On top of the filly's voice, I heard the sound of hooves rushing over to the side where my head was resting, and it wasn't hardly a second before yellow and red appeared.

"Please, AJ! Ya got to at least try. Think about all the things ah' could- ah' mean, you could see up there," she said with wide, pleading eyes. "Ya don't have to leave the farm! Oh, and once you learn, you think you could take me too?"

She brought her face just a foot or so from mine and stared with wide eyes, waiting for a more positive response. After a moment of silence, I slowly stood up and began walking towards the door, realizing I wasn't prepared to stay in the barn listening to her incessant pleading. Big Mac had said not to leave the barn during the day, running the risk of ponies seeing me (which I really, really do not want), but I was not going to put up with staying in there all day this time.

I was used to walking on my new limbs by now, and last night I even briefly tried running (and found I can move pretty fast despite the weight). I folded my wings on my back and squeezed my way through the open barn doors with Apple Bloom trailing right behind me, yakking away, begging me to fly. I took some delight in the blue skies and puffy clouds, but not nearly enough. I started making my way into the apple trees, where I could semi-hide myself from any pony passing by the farm, though we lived on a private road, so ponies rarely passed by unless it was a pegasus overhead. I'd wished there were apples on them, even though I'd just eaten. Then I shook my head and thought for a moment, ignoring Apple Bloom's chattering. I don't have thumbs anymore, so I can't even dream of gripping a pen or pencil in these claws to write his filthy name down. Think, AJ, think... Then I caught something Apple Bloom said, who still hadn't given up.
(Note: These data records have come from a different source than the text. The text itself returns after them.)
(** * A shallow embedding of cache_simulator.cpp

    The simulator keeps, per cache set, a [std::list<CacheBlock>] ordered from
    most to least recently used and an [unordered_map] from tags to list
    iterators.  List iterators are node identities: they survive every
    insertion and every removal of another node.  The embedding therefore
    names list nodes ([node]) and stores each block next to the name of the
    node that holds it.

    The source reads list nodes after it has released them: [moveToMRU]
    copies [*block] once [blocks.erase] has freed the node, and
    [writeToCache] reads [evicted->dirty] once [pop_back] has.  What such a
    read returns, and whether the next allocation hands the released node out
    again, is decided by the allocator and not by the source; both are
    parameters of the embedding ([Env]).

    Undefined behaviour of the source about which the embedding says nothing
    further (division by zero, [back()] on an empty list, erasing through a
    map entry that [operator[]] has just created or that designates no live
    node, calling [moveToMRU] with a pointer to a node that an earlier call
    released and that was not handed out again, indexing a vector out of
    range, overflow of an [int] product) is the result [None].  The five [int] counters are unbounded integers
    here: a trace long enough to overflow one is outside the model. *)

From stdpp Require Import gmap list.
From Stdlib Require Import ZArith Ascii.

Local Open Scope Z_scope.

(** ** Machine integers *)

Definition INT_MAX : Z := 2147483647.
Definition INT_MIN : Z := -2147483648.
Definition ULONG_MOD : Z := 2 ^ 64.

(** Conversion of an [int] operand to [unsigned long], as the usual
    arithmetic conversions do when the other operand is [unsigned long]. *)
Definition to_ulong (x : Z) : Z := x mod ULONG_MOD.

(** An [int] product; signed overflow is undefined. *)
Definition int_mul (x y : Z) : option Z :=
  if decide (INT_MIN <= x * y <= INT_MAX) then Some (x * y) else None.

(** Unsigned division and remainder; a zero divisor traps. *)
Definition udiv (x y : Z) : option Z :=
  if decide (y = 0) then None else Some (x / y).
Definition umod (x y : Z) : option Z :=
  if decide (y = 0) then None else Some (x mod y).

(** ** CacheBlock *)

Record CacheBlock := mkBlock { tag : Z; valid : bool; dirty : bool }.

(** The default constructor: [tag(0), valid(false), dirty(false)]. *)
Definition emptyBlock : CacheBlock :=
  {| tag := 0; valid := false; dirty := false |}.

#[global] Instance CacheBlock_eq_dec : EqDecision CacheBlock.
Proof. solve_decision. Defined.

(** ** Released memory

    [freed b] is what the memory of a released list node reads as when the
    node held the block [b]; [reuse] tells whether the allocation that
    follows a release receives the released node. *)
Record Env := mkEnv {
  freed : CacheBlock → CacheBlock;
  reuse : bool
}.

(** A released node keeps its contents and is the next one handed out. *)
Definition retains : Env := {| freed := λ b, b; reuse := true |}.

(** A released node reads as [g] whatever it held, and is the next one
    handed out. *)
Definition scrambles (g : CacheBlock) : Env :=
  {| freed := λ _, g; reuse := true |}.

(** ** The linked list of a set *)

Definition node := nat.

Abbreviation nodes := (list (node * CacheBlock)).

(** The address handed out for a new list node: one that no live node has.
    Whether it is that of a node released earlier is the allocator's choice;
    it shows only where the source goes on using a released node, which is
    in [moveToMRU], and there the choice is taken from [Env]. *)
Definition freshNode (l : nodes) : node := S (max_list (l.*1)).

(** [*p] for a node pointer or iterator [p]. *)
Fixpoint deref (l : nodes) (p : node) : option CacheBlock :=
  match l with
  | [] => None
  | (q, b) :: l' => if decide (p = q) then Some b else deref l' p
  end.

(** [blocks.erase(p)]: unlink the node [p]. *)
Fixpoint erase (p : node) (l : nodes) : nodes :=
  match l with
  | [] => []
  | (q, b) :: l' => if decide (p = q) then l' else (q, b) :: erase p l'
  end.

(** [p->dirty = true]. *)
Fixpoint storeDirty (p : node) (l : nodes) : nodes :=
  match l with
  | [] => []
  | (q, b) :: l' =>
      if decide (p = q)
      then (q, {| tag := tag b; valid := valid b; dirty := true |}) :: l'
      else (q, b) :: storeDirty p l'
  end.

(** [blocks.emplace_back()] repeated [n] times. *)
Fixpoint emplace_back_n (n : nat) (l : nodes) : nodes :=
  match n with
  | O => l
  | S k => emplace_back_n k (l ++ [(freshNode l, emptyBlock)])
  end.

(** ** CacheSet *)

Record CacheSet := mkSet {
  blocks : nodes;
  blockMap : gmap Z node
}.

Module CacheSet.

(** [CacheSet(int assoc)]: [assoc] default-constructed blocks, empty map.
    A non-positive [assoc] runs the loop zero times. *)
Definition new (assoc : Z) : CacheSet :=
  {| blocks := emplace_back_n (Z.to_nat assoc) []; blockMap := ∅ |}.

Definition findBlock (s : CacheSet) (t : Z) : option node :=
  blockMap s !! t.

(** [moveToMRU(block)], statement by statement.

    [blocks.erase(blockMap[block->tag])]: [block->tag] is read while the node
    is live; the node erased is the one the map gives for that tag.  When the
    tag has no entry, [operator[]] creates one holding a singular iterator,
    and erasing through it is undefined.

    [push_front] of [*block]: when [block] is the node just erased, [*block]
    is read from released memory and the copy is [freed env b]; otherwise
    [block] is still live and the copy is its block.  The new node is the
    released one when the allocator reuses it, a fresh one otherwise.

    [blockMap[block->tag] = blocks.begin()]: [block->tag] is read again: from
    [block] itself when it is still live, from the new node when that one
    took the place of the released [block], from the same released memory
    otherwise; in each case it is the tag of the copy.  Every other map
    entry stays, the one for the tag read before the erase included. *)
Definition moveToMRU (env : Env) (s : CacheSet) (block : node)
  : option CacheSet :=
  b ← deref (blocks s) block;
  it ← blockMap s !! tag b;
  _ ← deref (blocks s) it;
  let copy := if decide (block = it) then freed env b else b in
  let front := if reuse env then it else freshNode (blocks s) in
  Some {| blocks := (front, copy) :: erase it (blocks s);
          blockMap := <[tag copy := front]> (blockMap s) |}.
"What if somethin' bad happens? What if ya got to protect Applejack and the rest of us from somethin'? You'll wanna know how to fly then."

I stopped in my tracks, my folded wings fell the ground, and I stared straight ahead in stunning realization. She's right. What if I do need to protect Applejack and the family? I turned my head up at the sky in thought. Discord's power was frightening, but what if I could learn to use his own cruel joke against him? No doubt about it, at some point flying will probably really come in handy. That was good enough of an excuse for me to fly, though I ignored the part of me that was really excited to try it.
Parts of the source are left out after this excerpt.